(Stored records)
(* ===== verification/_CoqProject ===== *)
-Q . S2P
Prelude.v
Text.v
Net.v
NetText.v
Config.v
Platform.v
Rule.v
Dns.v
DnsHistory.v
Conn.v
Proxy.v
State.v
Dial.v
Netstack.v
Tasks.v
Engine.v
Typed.v
LiveCheck.v
Device.v
Routing.v
Adapter.v
OpenDevice.v
Netlink.v
Rtnetlink.v
MacosNetcfg.v
WindowsNetcfg.v
IpHelper.v
MacosRoute.v
Pin.v
Attribution.v
MacosProcess.v
WindowsProcess.v
LinuxProcess.v
Attributed.v
Lookups.v
MacosGuard.v
TypedTables.v
Host.v
BuildScript.v
RegexChoice.v
UnitTest.v
RuleTests.v
NetstackTests.v
DnsTests.v
Talk.v
ProxyTests.v
Socks5Server.v
SystemTests.v
Suite.v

* _WORK REQUEST_: Every record here must be output exactly, word for word.

* _PROBLEM SOLUTION_:
(* ===== verification/_CoqProject ===== *)
-Q . S2P
Prelude.v
Text.v
Net.v
NetText.v
Config.v
Platform.v
Rule.v
Dns.v
DnsHistory.v
Conn.v
Proxy.v
State.v
Dial.v
Netstack.v
Tasks.v
Engine.v
Typed.v
LiveCheck.v
Device.v
Routing.v
Adapter.v
OpenDevice.v
Netlink.v
Rtnetlink.v
MacosNetcfg.v
WindowsNetcfg.v
IpHelper.v
MacosRoute.v
Pin.v
Attribution.v
MacosProcess.v
WindowsProcess.v
LinuxProcess.v
Attributed.v
Lookups.v
MacosGuard.v
TypedTables.v
Host.v
BuildScript.v
RegexChoice.v
UnitTest.v
RuleTests.v
NetstackTests.v
DnsTests.v
Talk.v
ProxyTests.v
Socks5Server.v
SystemTests.v
Suite.v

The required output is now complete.